Na educação dos dois filhos, Brandon e Lucas Giovani Bentlley, ela ressalta a importância de equilibrar tradição e integração. “Buscamos sempre equilibrar esses dois mundos — o brasileiro e o britânico —, para que eles cresçam conectados com suas raízes e também integrados à cultura local”.

Além de seu trabalho político e bancário, Vanessa é diretora comercial da Rádio Mais Brazil UK, onde continua a promover a cultura e os interesses da comunidade brasileira. Aos brasileiros que pensam em migrar para a Inglaterra, ela aconselha: “É preciso vir com planejamento, responsabilidade e mente aberta. Aprender o inglês é essencial, buscar conhecer as leis e a cultura local também. Participar da sociedade, envolver-se com a comunidade e não ter medo de pedir ajuda faz toda a diferença”.
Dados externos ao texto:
(* ===== verification/Statistics.v ===== *)
(** * Counters: trace_get_received_packets to trace_add_statistics of lib/trace.c

    What the functions use of a trace is its state, its own counts and those of
    its per-packet threads, the cached statistics and the format's functions.  A
    format's [get_statistics] changes the structure it is given; the older
    [get_*_packets] functions return a number. *)

From S2P Require Import Prelude ParConfig.
Local Open Scope Z_scope.
Local Open Scope outcome_scope.

(** A field of [LIBTRACE_STAT_FIELDS]: its [_valid] bit and its value. *)
Record counter := { c_valid : bool; c_value : Z }.

Record libtrace_stat_t := {
  st_accepted : counter;
  st_filtered : counter;
  st_received : counter;
  st_dropped : counter;
  st_captured : counter;
  st_errors : counter;
  st_magic : Z;
}.

Abbreviation LIBTRACE_STAT_MAGIC := 0x41.
Abbreviation UINT64_MAX := (2 ^ 64 - 1).

(** The fields, for statements about each of them. *)
Definition stat_fields : list (libtrace_stat_t → counter) :=
  [st_accepted; st_filtered; st_received; st_dropped; st_captured; st_errors].

(** A thread's accepted and filtered packets. *)
Record stat_trace := {
  sx_state : trace_state;
  sx_accepted_packets : Z;
  sx_filtered_packets : Z;
  sx_threads : list (Z * Z);
  sx_stats : option libtrace_stat_t;
  sx_dedicated_hasher : bool;
  sx_get_statistics : option (libtrace_stat_t → libtrace_stat_t);
  sx_get_thread_statistics : option (Z * Z → libtrace_stat_t → libtrace_stat_t);
  sx_get_received_packets : option Z;
  sx_get_filtered_packets : option Z;
  sx_get_dropped_packets : option Z;
}.

Definition sx_set_stats (tr : stat_trace) (s : libtrace_stat_t) : stat_trace :=
  {| sx_state := sx_state tr; sx_accepted_packets := sx_accepted_packets tr; sx_filtered_packets := sx_filtered_packets tr;
     sx_threads := sx_threads tr; sx_stats := Some s; sx_dedicated_hasher := sx_dedicated_hasher tr;
     sx_get_statistics := sx_get_statistics tr; sx_get_thread_statistics := sx_get_thread_statistics tr;
     sx_get_received_packets := sx_get_received_packets tr; sx_get_filtered_packets := sx_get_filtered_packets tr;
     sx_get_dropped_packets := sx_get_dropped_packets tr |}.

Definition trace_create_statistics : libtrace_stat_t :=
  let zero := {| c_valid := false; c_value := 0 |} in
  {| st_accepted := zero; st_filtered := zero; st_received := zero; st_dropped := zero; st_captured := zero;
     st_errors := zero; st_magic := LIBTRACE_STAT_MAGIC |}.

(** [for (i = 0; i < perpkt_thread_count; i++) ret += ...] *)
Definition add_threads (start : Z) (counts : list Z) : Z := foldl (λ n c, u64 (n + c)) start counts.

(** [stat->x##_valid = 0] for every field. *)
Definition invalidate (c : counter) : counter := {| c_valid := false; c_value := c_value c |}.
Definition invalidate_all (s : libtrace_stat_t) (accepted filtered : Z) : libtrace_stat_t :=
  {| st_accepted := {| c_valid := true; c_value := accepted |};
     st_filtered := {| c_valid := true; c_value := filtered |};
     st_received := invalidate (st_received s); st_dropped := invalidate (st_dropped s);
     st_captured := invalidate (st_captured s); st_errors := invalidate (st_errors s); st_magic := st_magic s |}.

Definition trace_get_accepted_packets (tr : stat_trace) : Z :=
  let ret := add_threads 0 (map fst (sx_threads tr)) in
  if ret =? 0 then sx_accepted_packets tr else ret.

(** The counts of the library itself. *)
Definition lib_filtered (tr : stat_trace) : Z := add_threads (sx_filtered_packets tr) (map snd (sx_threads tr)).

(** The contents written to [stat] by a trace that is not paused or finished. *)
Definition current_statistics (tr : stat_trace) (s : libtrace_stat_t) : libtrace_stat_t :=
  let s := invalidate_all s (trace_get_accepted_packets tr) (lib_filtered tr) in
  match sx_get_statistics tr with Some get => get s | None => s end.

Definition is_finished (st : trace_state) : bool :=
  match st with
  | STATE_PAUSED | STATE_FINISHED | STATE_FINISHING | STATE_JOINED => true
  | _ => false
  end.

(** A null [stat] stands for the structure of the trace itself, allocated when it
    is missing. *)
Definition trace_get_statistics (tr : stat_trace) (stat : option libtrace_stat_t)
  : outcome (stat_trace * libtrace_stat_t) :=
  match stat with
  | None =>
      let s := default trace_create_statistics (sx_stats tr) in
      let! _ := oassert (st_magic s =? LIBTRACE_STAT_MAGIC) in
      let s := if is_finished (sx_state tr) then s else current_statistics tr s in
      Ok (sx_set_stats tr s, s)
  | Some s =>
      let! _ := oassert (st_magic s =? LIBTRACE_STAT_MAGIC) in
      if is_finished (sx_state tr) then Ok (tr, default s (sx_stats tr))
      else Ok (tr, current_statistics tr s)
  end.

(** [garbage] is what the local variable [stat] holds; its magic number is set. *)
Definition local_statistics (tr : stat_trace) (garbage : libtrace_stat_t) : outcome libtrace_stat_t :=
  let stat := {| st_accepted := st_accepted garbage; st_filtered := st_filtered garbage;
                 st_received := st_received garbage; st_dropped := st_dropped garbage;
                 st_captured := st_captured garbage; st_errors := st_errors garbage;
                 st_magic := LIBTRACE_STAT_MAGIC |} in
  let! ' (_, stat) := trace_get_statistics tr (Some stat) in
  Ok stat.

(** [if (trace->stats && trace->stats->x_valid) return trace->stats->x; else ...] *)
Definition cached (tr : stat_trace) (field : libtrace_stat_t → counter) : option Z :=
  match sx_stats tr with
  | Some s => if c_valid (field s) then Some (c_value (field s)) else None
  | None => None
  end.

Definition trace_get_received_packets (tr : stat_trace) (garbage : libtrace_stat_t) : outcome Z :=
  let from_cache := default UINT64_MAX (cached tr st_received) in
  match sx_get_received_packets tr with
  | Some ret => Ok (if ret =? UINT64_MAX then from_cache else ret)
  | None =>
      match sx_get_statistics tr with
      | Some _ =>
          let! stat := local_statistics tr garbage in
          Ok (if c_valid (st_received stat) then c_value (st_received stat) else from_cache)
      | None => Ok from_cache
      end
  end.

Definition trace_get_dropped_packets (tr : stat_trace) (garbage : libtrace_stat_t) : outcome Z :=
  let from_cache := default UINT64_MAX (cached tr st_dropped) in
  match sx_get_dropped_packets tr with
  | Some ret => Ok (if ret =? UINT64_MAX then from_cache else ret)
  | None =>
      match sx_get_statistics tr with
      | Some _ =>
          let! stat := local_statistics tr garbage in
          Ok (if c_valid (st_dropped stat) then c_value (st_dropped stat) else from_cache)
      | None => Ok from_cache
      end
  end.

Definition trace_get_filtered_packets (tr : stat_trace) (garbage : libtrace_stat_t) : outcome Z :=
  let lib := lib_filtered tr in
  match sx_get_filtered_packets tr with
  | Some trace_filtered => Ok (if trace_filtered =? UINT64_MAX then UINT64_MAX else u64 (trace_filtered + lib))
  | None =>
      match sx_get_statistics tr with
      | Some _ =>
          let! stat := local_statistics tr garbage in
          Ok (if c_valid (st_filtered stat) then u64 (lib + c_value (st_filtered stat)) else UINT64_MAX)
      | None => Ok (match cached tr st_filtered with Some n => u64 (n + lib) | None => lib end)
      end
  end.

Definition trace_get_thread_statistics (tr : stat_trace) (thread : Z * Z) (s : libtrace_stat_t) : outcome libtrace_stat_t :=
  let! _ := oassert (st_magic s =? LIBTRACE_STAT_MAGIC) in
  let s := invalidate_all s thread.1 thread.2 in
  Ok match sx_get_thread_statistics tr with
     | Some get => if sx_dedicated_hasher tr then s else get thread s
     | None => s
     end.

(** The macro of the next two functions: a field is valid if both are; otherwise
    its value is left alone. *)
Definition combine_counter (op : Z → Z → Z) (a b c : counter) : counter :=
  if c_valid a && c_valid b then {| c_valid := true; c_value := u64 (op (c_value a) (c_value b)) |}
  else invalidate c.

Definition combine_statistics (op : Z → Z → Z) (a b c : libtrace_stat_t) : outcome libtrace_stat_t :=
  let! _ := oassert (st_magic a =? LIBTRACE_STAT_MAGIC) in
  let! _ := oassert (st_magic b =? LIBTRACE_STAT_MAGIC) in
  let! _ := oassert (st_magic c =? LIBTRACE_STAT_MAGIC) in
  Ok {| st_accepted := combine_counter op (st_accepted a) (st_accepted b) (st_accepted c);
        st_filtered := combine_counter op (st_filtered a) (st_filtered b) (st_filtered c);
        st_received := combine_counter op (st_received a) (st_received b) (st_received c);
        st_dropped := combine_counter op (st_dropped a) (st_dropped b) (st_dropped c);
        st_captured := combine_counter op (st_captured a) (st_captured b) (st_captured c);
        st_errors := combine_counter op (st_errors a) (st_errors b) (st_errors c);
        st_magic := st_magic c |}.

Definition trace_subtract_statistics := combine_statistics Z.sub.
Definition trace_add_statistics := combine_statistics Z.add.

(** ** Theorems *)

Lemma combine_statistics_fields op a b c s f :
  combine_statistics op a b c = Ok s → f ∈ stat_fields → f s = combine_counter op (f a) (f b) (f c).
Proof.
  unfold combine_statistics. intros H Hf. do 3 obind_inv H. injection H as <-. unfold stat_fields in Hf.
  repeat (apply elem_of_cons in Hf as [->|Hf]; [done|]). set_solver.
Qed.

Lemma combine_statistics_ok op a b c :
  st_magic a = LIBTRACE_STAT_MAGIC → st_magic b = LIBTRACE_STAT_MAGIC → st_magic c = LIBTRACE_STAT_MAGIC →
  ∃ s, combine_statistics op a b c = Ok s ∧ st_magic s = LIBTRACE_STAT_MAGIC.
Proof. intros Ha Hb Hc. unfold combine_statistics. rewrite Ha, Hb, Hc. by eexists. Qed.

(** Adding the statistics of two periods and subtracting those of the second gives
    back those of the first, modulo 2^64, for every field that both have, and
    marks every other field as invalid. *)
Theorem add_subtract_statistics a b c d :
  st_magic a = LIBTRACE_STAT_MAGIC → st_magic b = LIBTRACE_STAT_MAGIC → st_magic c = LIBTRACE_STAT_MAGIC →
  st_magic d = LIBTRACE_STAT_MAGIC →
  ∃ sum diff, trace_add_statistics a b c = Ok sum ∧ trace_subtract_statistics sum b d = Ok diff ∧
    ∀ f, f ∈ stat_fields →
      if c_valid (f a) && c_valid (f b)
      then c_valid (f diff) = true ∧ c_value (f diff) = u64 (c_value (f a))
      else c_valid (f diff) = false.
Proof.
  intros Ha Hb Hc Hd. destruct (combine_statistics_ok Z.add a b c) as (sum & Es & Hs); [done..|].
  destruct (combine_statistics_ok Z.sub sum b d) as (diff & Ed & _); [done..|].
  exists sum, diff. split; [done|]. split; [done|]. intros f Hf.
  rewrite (combine_statistics_fields _ _ _ _ _ f Ed Hf), (combine_statistics_fields _ _ _ _ _ f Es Hf).
  unfold combine_counter. destruct (c_valid (f a)), (c_valid (f b)) eqn:Eb; cbn; try done. split; [done|].
  rewrite u64_sub_l. f_equal. lia.
Qed.

(** A format that reports statistics and leaves the count of filtered packets to the
    library gets that count doubled by [trace_get_filtered_packets], while
    [trace_get_statistics] reports it once. *)
Theorem filtered_counted_twice tr get garbage :
  sx_get_filtered_packets tr = None → sx_get_statistics tr = Some get → is_finished (sx_state tr) = false →
  (∀ s, st_filtered (get s) = st_filtered s) →
  trace_get_filtered_packets tr garbage = Ok (u64 (2 * lib_filtered tr)) ∧
  ∃ s, local_statistics tr garbage = Ok s ∧ st_filtered s = {| c_valid := true; c_value := lib_filtered tr |}.
Proof.
  intros Hg Hs Hf Hget. unfold trace_get_filtered_packets, local_statistics, trace_get_statistics.
  rewrite Hg, Hs, Hf. cbn [st_magic oassert Z.eqb Pos.eqb obind].
  unfold current_statistics. rewrite Hs. cbn [obind]. rewrite !Hget. cbn. split; [do 2 f_equal; lia|].
  eexists. split; [done|]. by rewrite Hget.
Qed.

(** The accepted packets that [trace_get_statistics] reports are those of
    [trace_get_accepted_packets], if the format leaves them alone and the trace
    has not been paused. *)
Lemma accepted_statistics tr s :
  (∀ get s, sx_get_statistics tr = Some get → st_accepted (get s) = st_accepted s) →
  is_finished (sx_state tr) = false → st_magic s = LIBTRACE_STAT_MAGIC →
  ∃ s', trace_get_statistics tr (Some s) = Ok (tr, s') ∧
    st_accepted s' = {| c_valid := true; c_value := trace_get_accepted_packets tr |}.
Proof.
  intros Hget Hf Hm. unfold trace_get_statistics. rewrite Hm, Hf. cbn [oassert Z.eqb Pos.eqb obind].
  eexists. split; [done|]. unfold current_statistics.
  destruct (sx_get_statistics tr) as [get|] eqn:E; [|done]. by rewrite (Hget get) by done.
Qed.

(** ** Concrete counters *)
Definition sample_stat (n : Z) : libtrace_stat_t :=
  {| st_accepted := {| c_valid := true; c_value := n |}; st_filtered := {| c_valid := true; c_value := 2 * n |};
     st_received := {| c_valid := false; c_value := 0 |}; st_dropped := {| c_valid := false; c_value := 0 |};
     st_captured := {| c_valid := false; c_value := 0 |}; st_errors := {| c_valid := false; c_value := 0 |};
     st_magic := LIBTRACE_STAT_MAGIC |}.

Lemma add_subtract_statistics_witness :
  ∃ sum diff, trace_add_statistics (sample_stat 5) (sample_stat 7) trace_create_statistics = Ok sum ∧
    trace_subtract_statistics sum (sample_stat 7) trace_create_statistics = Ok diff ∧
    c_valid (st_accepted diff) = true ∧ c_value (st_accepted diff) = 5.
Proof.
  destruct (add_subtract_statistics (sample_stat 5) (sample_stat 7) trace_create_statistics trace_create_statistics)
    as (sum & diff & E1 & E2 & H); [done..|].
  exists sum, diff. split; [done|]. split; [done|]. exact (H st_accepted ltac:(left)).
Defined.

(** Three packets were filtered by the library; the format reports drops only. *)
Definition sample_stat_trace : stat_trace :=
  {| sx_state := STATE_NEW; sx_accepted_packets := 10; sx_filtered_packets := 3; sx_threads := []; sx_stats := None;
     sx_dedicated_hasher := false;
     sx_get_statistics := Some (λ s, {| st_accepted := st_accepted s; st_filtered := st_filtered s;
       st_received := st_received s; st_dropped := {| c_valid := true; c_value := 1 |}; st_captured := st_captured s;
       st_errors := st_errors s; st_magic := st_magic s |});
     sx_get_thread_statistics := None; sx_get_received_packets := None; sx_get_filtered_packets := None;
     sx_get_dropped_packets := None |}.

Lemma filtered_counted_twice_witness :
  trace_get_filtered_packets sample_stat_trace trace_create_statistics = Ok 6 ∧
  ∃ s, local_statistics sample_stat_trace trace_create_statistics = Ok s ∧
    st_filtered s = {| c_valid := true; c_value := 3 |}.
Proof.
  apply (filtered_counted_twice sample_stat_trace
    (λ s, {| st_accepted := st_accepted s; st_filtered := st_filtered s;
       st_received := st_received s; st_dropped := {| c_valid := true; c_value := 1 |}; st_captured := st_captured s;
       st_errors := st_errors s; st_magic := st_magic s |}) trace_create_statistics); done.
Defined.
Para quem já está em Swindon, o exemplo de Vanessa Bentley mostra que é possível sim ocupar espaços de liderança, manter as raízes culturais e, ainda assim, abrir caminhos para que outras vozes também sejam ouvidas. Como ela diz, com firmeza e serenidade: “Meu foco sempre foi representar com seriedade e compromisso,  independentemente da quantidade de votos, porque cada um deles representa uma história e uma esperança”.